LastUpdate:2009/02/25 初出:YURI-sis

 唇を触れあわせると、たちまち心に温かなものが満ちる。
 恋愛というものは漠然としすぎていて、いまこの瞬間まで、椛にはどうにも意識できないでいたのだけれど。
 相手の心臓の鼓動と、自分の心臓の高鳴り。唇と唇とを触れあわせるだけで、そのどちらも確かに耳にまで届いてくる。熱くなる心と躰に従って、手を繋いで絡ませた指先までがじんわりと熱を帯びてきて。少しだけ寒い夕刻の風が、却って心地良いぐらいだった。
 ――息もできない。長すぎるキスはどんなにも息苦しくて、けれど自分の方からは離すこともできなくて。ようやく相手のほうから唇が離れた後には、ぜえぜえと激しく息を乱してしまう自分の姿さえあった。

 

「椛」

 

 文様の凛とした声は、秋風に乗るかのように。何か綺麗に煌めくものと一緒になって、椛の心に食い込んでくる。椛、と――文様に呼び捨てにして頂くのことが、椛は昔から堪らなく好きだった。
 文様のことを尊敬しているのかといえば、よく判らない。同じ天狗であっても、椛が目指すものと、文様が目指されるものとは比較できない程に離れてしまっているからだ。同様に、自分が文様と親しいのかといえば、それも椛には判りかねることだった。疎遠ではない……が、椛はあくまで文様よりも格下であり『使われる』立場に過ぎないのだから。明確な上下関係で繋がれている傍らで、親しいかどうかということなんて、意識されることさえないのだ。
(なのに、どうしてなんだろう)
 そう、椛は訝しく思い続けてきた日々があった。親友のにとり、あるいは同じ役職を全うする天狗の同僚。どちらから『椛』と呼び捨てにされたとしても、そこに特別な意識を抱いたりなんてことは……当たり前だけれど、全く在りはしない。相応の親しみ、あるいは責任を共有する間柄であるなら、互いを呼び捨てにすることなんてひどく当たり前のことで。特別な意味を孕まない言葉は、もちろん椛に特別な意識を抱かせることもありはしないのだ。
 なればこそ、上司から――呼び捨てにされることも同様であるはずだった。上司である文様が椛を呼び捨てにする。

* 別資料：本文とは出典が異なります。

(* ===== verification/PollTheorems.v ===== *)
(** * What one poll does

    Consequences of the polling protocol, stated on runs: the sequence of calls
    one [poll_window] makes with the answers it gets.  Between any two calls
    the rest of the system may do anything, so nothing is assumed of the
    answers but [poll_rely]. *)

From S2P Require Import Prelude Calendar Sorting Schemas Reservation Watch Policy Backoff Prog Effects.
From S2P Require Import WatchService PollProtocol.

(** ** Reading a run *)

Definition ev_claim (e : event calls) : option WindowClaim :=
  match e with
  | Ev o r =>
      match o return outcome exn (answer o) → _ with
      | RepoClaim _ _ _ _ _ => λ r, match r with Ok a => clr_claim a | _ => None end
      | _ => λ _, None
      end r
  end.

(** The claim for which a booking permit was granted. *)
Definition ev_permit (e : event calls) : option WindowClaim :=
  match e with
  | Ev o r =>
      match o return outcome exn (answer o) → _ with
      | RepoBegin c => λ r, match r with
                            | Ok a => match bp_status a with GRANTED => Some c | _ => None end
                            | _ => None
                            end
      | _ => λ _, None
      end r
  end.

(** The slot and idempotency key of an irreversible booking call. *)
Definition ev_book (e : event calls) : option (string * string) :=
  match e with Ev (ProviderBook sid k) _ => Some (sid, k) | _ => None end.

(** A confirmation the provider gave: booked now, booked by an earlier
    delivery, or reconciled. *)
Definition ev_reserved (e : event calls) : option BookingConfirmation :=
  match e with
  | Ev o r =>
      match o return outcome exn (answer o) → _ with
      | ProviderBook _ _ => λ r, match r with Ok b => Some b | _ => None end
      | ProviderGetBooking _ => λ r, match r with Ok b => b | _ => None end
      | ProviderReconcile _ => λ r,
          match r with
          | Ok a => match rr_status a with RC_CONFIRMED => rr_confirmation a | _ => None end
          | _ => None
          end
      | _ => λ _, None
      end r
  end.

Definition ev_search (e : event calls) : option (list AvailabilitySlot) :=
  match e with
  | Ev o r =>
      match o return outcome exn (answer o) → option (list AvailabilitySlot) with
      | ProviderSearch _ => λ r, match r with Ok l => Some l | _ => None end
      | _ => λ _, None
      end r
  end.

Definition ev_commit (e : event calls) : option (WindowClaim * Watch * WatchRuntime) :=
  match e with Ev (RepoCommit c w r) _ => Some (c, w, r) | _ => None end.

Definition ev_committed (e : event calls) : option (Watch * option string) :=
  match e with
  | Ev o r =>
      match o return outcome exn (answer o) → _ with
      | RepoCommit _ w _ => λ r,
          match r with
          | Ok a => match cmr_status a with COMMITTED => Some (w, cmr_event_id a) | _ => None end
          | _ => None
          end
      | _ => λ _, None
      end r
  end.

(** A reading of the clock. *)
Definition ev_now (e : event calls) : option Z :=
  match e with
  | Ev o r =>
      match o return outcome exn (answer o) → option Z with
      | Now => λ r, match r with Ok t => Some t | _ => None end
      | _ => λ _, None
      end r
  end.

(** The document a look-up returned. *)
Definition ev_seen (e : event calls) : option Watch :=
  match e with
  | Ev o r =>
      match o return outcome exn (answer o) → option Watch with
      | RepoGet _ => λ r, match r with Ok w => w | _ => None end
      | _ => λ _, None
      end r
  end.

(** A notification or a queue publication. *)
Definition ev_announce (e : event calls) : option (Watch * WatchEvent + option string * option Z) :=
  match e with
  | Ev (Notify w v) _ => Some (inl (w, v))
  | Ev (Enqueue _ win _ due _) _ => Some (inr (win, due))
  | _ => None
  end.

Section poll.
Context (sv : WatchService) (id win : string).

#[local] Abbreviation monitor := (poll_monitor sv id win).

(** A complete run of one poll, every answer as [poll_rely] allows. *)
Definition poll_run (owner : option string) (enforce : bool) (t : list (event calls))
    (out : outcome exn WatchPollResult) : Prop :=
  runs (poll_window sv id win owner enforce) t out ∧ relied monitor Idle t.

(** How often a run did something, and whether it did it with [x]. *)
Definition count {A} (f : event calls → option A) (t : list (event calls)) : nat :=
  length (omap f t).

Definition some_in {A} (f : event calls → option A) (t : list (event calls)) (x : A) : Prop :=
  ∃ e, e ∈ t ∧ f e = Some x.

(** The readings of the clock in a run that has not given up. *)
Definition read (t : list (event calls)) (now : option Z) : Prop :=
  omap ev_now t = match now with Some n => [n] | None => [] end.
(* ===== verification/Venues.v ===== *)
(** * The mock venue catalog ([backend/data/venues.py])

    The holiday calendar, opening hours, the catalog and the deterministic
    resolution of a venue name.  Text is ASCII, on which the NFKD normal form
    is the identity and no character is a combining accent, so [_normalize]
    casefolds, drops apostrophes and turns punctuation into single spaces. *)

From S2P Require Import Prelude Dict Calendar Schemas.

Definition SLOT_INTERVAL_MINUTES : Z := 15.
Definition MAX_GENERATED_SLOTS : Z := 16.

(** [range(2024, 2032)] *)
Definition SUPPORTED_YEARS : list Z := seqZ 2024 8.

Definition _MONDAY : Z := 0.
Definition _SUNDAY : Z := 6.

(** ** Holidays *)

Definition _nth_weekday (y m wd nth : Z) : date :=
  let first := Date y m 1 in
  let offset := (wd - weekday first) mod 7 in
  add_days first (offset + 7 * (nth - 1)).

Definition _easter_sunday (y : Z) : date :=
  let a := y mod 19 in
  let b := y / 100 in let c := y mod 100 in
  let d := b / 4 in let e := b mod 4 in
  let f := (b + 8) / 25 in
  let g := (b - f + 1) / 3 in
  let h := (19 * a + b - d - g + 15) mod 30 in
  let i := c / 4 in let k := c mod 4 in
  let l := (32 + 2 * e + 2 * i - h - k) mod 7 in
  let m := (a + 11 * h + 22 * l) / 451 in
  let n := h + l - 7 * m + 114 in
  Date y (n / 31) (n mod 31 + 1).

Definition _victoria_day (y : Z) : date :=
  let may_24 := Date y 5 24 in
  add_days may_24 (- weekday may_24).

Definition holiday_days (y : Z) : list (date * string) :=
  let easter := _easter_sunday y in
  [(Date y 1 1, "New Year's Day");
   (_nth_weekday y 2 _MONDAY 3, "Family Day");
   (Date y 2 14, "Valentine's Day");
   (add_days easter (-2), "Good Friday");
   (easter, "Easter Sunday");
   (add_days easter 1, "Easter Monday");
   (_nth_weekday y 5 _SUNDAY 2, "Mother's Day");
   (_victoria_day y, "Victoria Day");
   (Date y 7 1, "Canada Day");
   (_nth_weekday y 8 _MONDAY 1, "Civic Holiday");
   (_nth_weekday y 9 _MONDAY 1, "Labour Day");
   (_nth_weekday y 10 _MONDAY 2, "Thanksgiving Monday");
   (Date y 12 24, "Christmas Eve");
   (Date y 12 25, "Christmas Day");
   (Date y 12 26, "Boxing Day");
   (Date y 12 31, "New Year's Eve")]%string.

(** [{key(x): value(x) for x in l}] *)
Definition dict_of {V} (l : list (string * V)) : dict V :=
  fold_left (λ d kv, <[kv.1 := kv.2]> d) l ∅.

Definition _holidays_for (y : Z) : dict string :=
  dict_of ((λ dn, (isoformat dn.1, dn.2)) <$> holiday_days y).

Definition HOLIDAY_CALENDAR : dict string :=
  dict_of (SUPPORTED_YEARS ≫= λ y, items (_holidays_for y)).

(** A [frozenset] of ISO dates. *)
Definition _dates_named (names : list string) : gset string :=
  list_to_set (List.filter (λ kv, bool_decide (kv.2 ∈ names)) (items HOLIDAY_CALENDAR)).*1.

Definition STATUTORY_CLOSURES : gset string :=
  _dates_named ["New Year's Day"; "Good Friday"; "Easter Sunday"; "Thanksgiving Monday";
                "Christmas Day"; "Boxing Day"].

Definition RECREATION_CLOSURES : gset string :=
  _dates_named ["New Year's Day"; "Easter Sunday"; "Christmas Day"; "Boxing Day"].

Definition COMMON_SELLOUT_DATES : gset string :=
  _dates_named ["Valentine's Day"; "Mother's Day"; "Easter Monday"; "Family Day"; "Victoria Day";
                "Canada Day"; "Civic Holiday"; "Labour Day"; "Christmas Eve"; "New Year's Eve"].

Definition RECREATION_SELLOUT_DATES : gset string :=
  _dates_named ["Family Day"; "Victoria Day"; "Canada Day"; "Civic Holiday"; "Labour Day"].

Definition holiday_name (d : date) : option string := HOLIDAY_CALENDAR !! isoformat d.

(** ** Venues *)

Definition _WORDS_IGNORED_WHEN_MATCHING : gset string :=
  list_to_set ["the"; "and"; "of"; "at"; "a"]%string.

Record OpeningHours := MkHours { open_time : string; close_time : string }.

Record VenueProfile := MkProfile {
  weekly_hours : list (option OpeningHours);
  max_party_size : Z;
  minimum_stay_minutes : Z;
  closed_dates : gset string;
  sold_out_dates : gset string;
}.

Definition hours_for (p : VenueProfile) (d : date) : option OpeningHours :=
  if decide (isoformat d ∈ closed_dates p) then None
  else mjoin (weekly_hours p !! Z.to_nat (weekday d)).

Definition is_sold_out (p : VenueProfile) (d : date) : bool :=
  bool_decide (isoformat d ∈ sold_out_dates p).

Record Venue := MkVenue {
  ve_name : string;
  ve_venue_type : VenueType;
  ve_profile : VenueProfile;
  ve_aliases : list string;
}.

Inductive VenueResolutionStatus := RESOLVED | AMBIGUOUS | VR_UNKNOWN.

Record VenueResolution := MkResolution {
  vr_status : VenueResolutionStatus;
  vr_venue : option Venue;
  vr_candidates : list Venue;
}.

Definition _hours (open_time close_time : string) : OpeningHours := MkHours open_time close_time.

(** [x or y] *)
Definition or_else {A} (x y : option A) : option A :=
  match x with Some _ => x | None => y end.

Definition _week (weekday friday saturday sunday monday : option OpeningHours)
    (monday_closed : bool) : list (option OpeningHours) :=
  let friday := or_else friday weekday in
  let saturday := or_else saturday friday in
  let sunday := match sunday with Some _ => sunday | None => weekday end in
  let monday := if monday_closed then None else or_else monday weekday in
  [monday; weekday; weekday; weekday; friday; saturday; sunday].

Definition _restaurant_profile (weekly : list (option OpeningHours)) (max_party : Z)
    (extra_closures : gset string) : VenueProfile :=
  MkProfile weekly max_party 90 (STATUTORY_CLOSURES ∪ extra_closures) COMMON_SELLOUT_DATES.

Definition _recreation_profile (weekly : list (option OpeningHours)) (max_party : Z)
    : VenueProfile :=
  MkProfile weekly max_party 60 RECREATION_CLOSURES RECREATION_SELLOUT_DATES.

Definition DEFAULT_VENUE_PROFILE : VenueProfile :=
  MkProfile (_week (Some (_hours "11:00" "22:00")) (Some (_hours "11:00" "23:00")) None None None false)
    12 90 STATUTORY_CLOSURES COMMON_SELLOUT_DATES.

Definition VENUE_CATALOG : list Venue := [
  MkVenue "The Bauer Kitchen" RESTAURANT
    (_restaurant_profile
       (_week (Some (_hours "11:30" "22:00")) (Some (_hours "11:30" "23:00")) None (Some (_hours "10:00" "21:00")) None false)
       10 ∅)
    ["bauer"];
  MkVenue "Proof Kitchen + Lounge" RESTAURANT
    (_restaurant_profile
       (_week (Some (_hours "11:00" "22:00")) (Some (_hours "11:00" "23:30")) None (Some (_hours "11:00" "21:00")) None false)
       12 ∅)
    ["proof"];
  MkVenue "The Charcoal Steak House" RESTAURANT
    (_restaurant_profile
       (_week (Some (_hours "16:30" "22:00")) (Some (_hours "16:30" "23:00")) None (Some (_hours "16:00" "21:00")) None true)
       14 ∅)
    ["charcoal"];
  MkVenue "Golf's Steak House" RESTAURANT
    (_restaurant_profile
       (_week (Some (_hours "17:00" "22:00")) (Some (_hours "17:00" "23:00")) None None None true)
       8 ∅)
    ["golfs"];
  MkVenue "Ethel's Lounge" RESTAURANT
    (_restaurant_profile
       (_week (Some (_hours "12:00" "23:00")) (Some (_hours "12:00" "23:45")) None None None false)
       8 ∅)
    ["ethels"];
  MkVenue "Grand Trunk Saloon" RESTAURANT
    (_restaurant_profile
       (_week (Some (_hours "16:00" "23:00")) (Some (_hours "16:00" "23:45")) None (Some (_hours "16:00" "22:00")) None false)
       12 ∅)
    ["grand trunk"];
  MkVenue "Grand River Rocks" RECREATION
    (_recreation_profile
       (_week (Some (_hours "06:00" "23:00")) None (Some (_hours "09:00" "22:00")) (Some (_hours "09:00" "21:00")) None false)
       20)
    ["grr"; "grand river rocks climbing gym"];
  MkVenue "Waterloo Bowling Lanes" RECREATION
    (_recreation_profile
       (_week (Some (_hours "12:00" "22:00")) (Some (_hours "12:00" "00:00")) (Some (_hours "10:00" "00:00")) (Some (_hours "10:00" "21:00")) None false)
       24)
    ["waterloo bowling"];
  MkVenue "Chicopee Tube Park" RECREATION
    (_recreation_profile
       (_week None (Some (_hours "16:00" "21:00")) (Some (_hours "10:00" "21:00")) (Some (_hours "10:00" "17:00")) None false)
       30)
    ["chicopee"]]%string.

(** ** Name resolution *)

(** [s.split()] *)
Fixpoint split_aux (word : list ascii) (l : list ascii) : list string :=
  match l with
  | [] => match word with [] => [] | _ => [of_chars (rev word)] end
  | c :: l' =>
      if is_space c then
        match word with [] => split_aux [] l' | _ => of_chars (rev word) :: split_aux [] l' end
      else split_aux (c :: word) l'
  end.
Definition split (s : string) : list string := split_aux [] (chars s).

Definition _normalize (value : string) : string :=
  let without_apostrophes := List.filter (λ c, negb (Ascii.eqb c "'")) (chars value) in
  let cleaned := map (λ c, if is_alnum c then c else " "%char) (map to_lower without_apostrophes) in
  join " " (split (of_chars cleaned)).

Definition _match_tokens (value : string) : gset string :=
  list_to_set (split (_normalize value)) ∖ _WORDS_IGNORED_WHEN_MATCHING.

Definition _venue_keys (v : Venue) : list string :=
  _normalize (ve_name v) :: map _normalize (ve_aliases v).

(** The exact matches and the partial ones. *)
Definition exact_matches (catalog : list Venue) (query : string) : list Venue :=
  List.filter (λ v, bool_decide (query ∈ _venue_keys v)) catalog.

Definition partial_matches (catalog : list Venue) (tokens : gset string) : list Venue :=
  List.filter (λ v, existsb (λ key, bool_decide (tokens ⊆ _match_tokens key))
                      (ve_name v :: ve_aliases v)) catalog.

Definition resolve_venue (venue_name : string) : VenueResolution :=
  let unknown := MkResolution VR_UNKNOWN None [] in
  let query := _normalize venue_name in
  if negb (nonempty query) then unknown else
  match exact_matches VENUE_CATALOG query with
  | [v] => MkResolution RESOLVED (Some v) [v]
  | (_ :: _) as l => MkResolution AMBIGUOUS None l
  | [] =>
      let query_tokens := _match_tokens venue_name in
      if decide (query_tokens = ∅) then unknown else
      match partial_matches VENUE_CATALOG query_tokens with
      | [v] => MkResolution RESOLVED (Some v) [v]
      | (_ :: _) as l => MkResolution AMBIGUOUS None l
      | [] => unknown
      end
  end.

Definition profile_for (venue_name : string) : VenueProfile :=
  match vr_venue (resolve_venue venue_name) with
  | Some v => ve_profile v
  | None => DEFAULT_VENUE_PROFILE
  end.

それはあまりにも当然のことであって、勿論そこに特別な意味など籠められていようはずもないのに。
 ……なのに、どうしてだろう。名前を呼んで頂くたび、椛の心の深い場所では理由もなく震えては熱を生む何かが潜んでいた。心が少し熱くなって、何度でも同じ言葉を掛けられたくなる――例えるなら、それは歓喜の感情に似ているようにさえ思えた。

 

「文、さま」

 

 一度は離れた唇を、今度は椛のほうからも重ね返す。
 その時には意味不明だった感情が、今はこんなにも心の裡でひしめき合っている。あの時には理解できなかった、歓喜に似た感情――それはまさしく、恋情に他ならないものだったのだ。
 つい先程、文さまから唇を重ねて頂いた瞬間まで、まるで理解できなかった感情が――今はこんなにも明瞭で、怖い程に理解できてしまう。文様から名前を呼ばれれば心が熱くなるし、肌に触れられてしまえばそれだけで、触れられた場所は躰の深い場所からじんわりと熱を帯びるかのよう。それらは総て――文さまに対して、他ならぬ椛自身が特別な想いを抱いていればこそなのだ。
 押し当てるような口吻け。不器用な椛にはきっと上手くやろうとしても無駄だから、せめて力強く自分の想いを伝えるようなキスしかできない。
 特別ではない言葉に喚起された私が居るから。せめて私のほうからは、特別な精一杯の想いを籠めたキスで伝え返したいと。不器用なりに――椛はただ、真摯にそう想うのだった。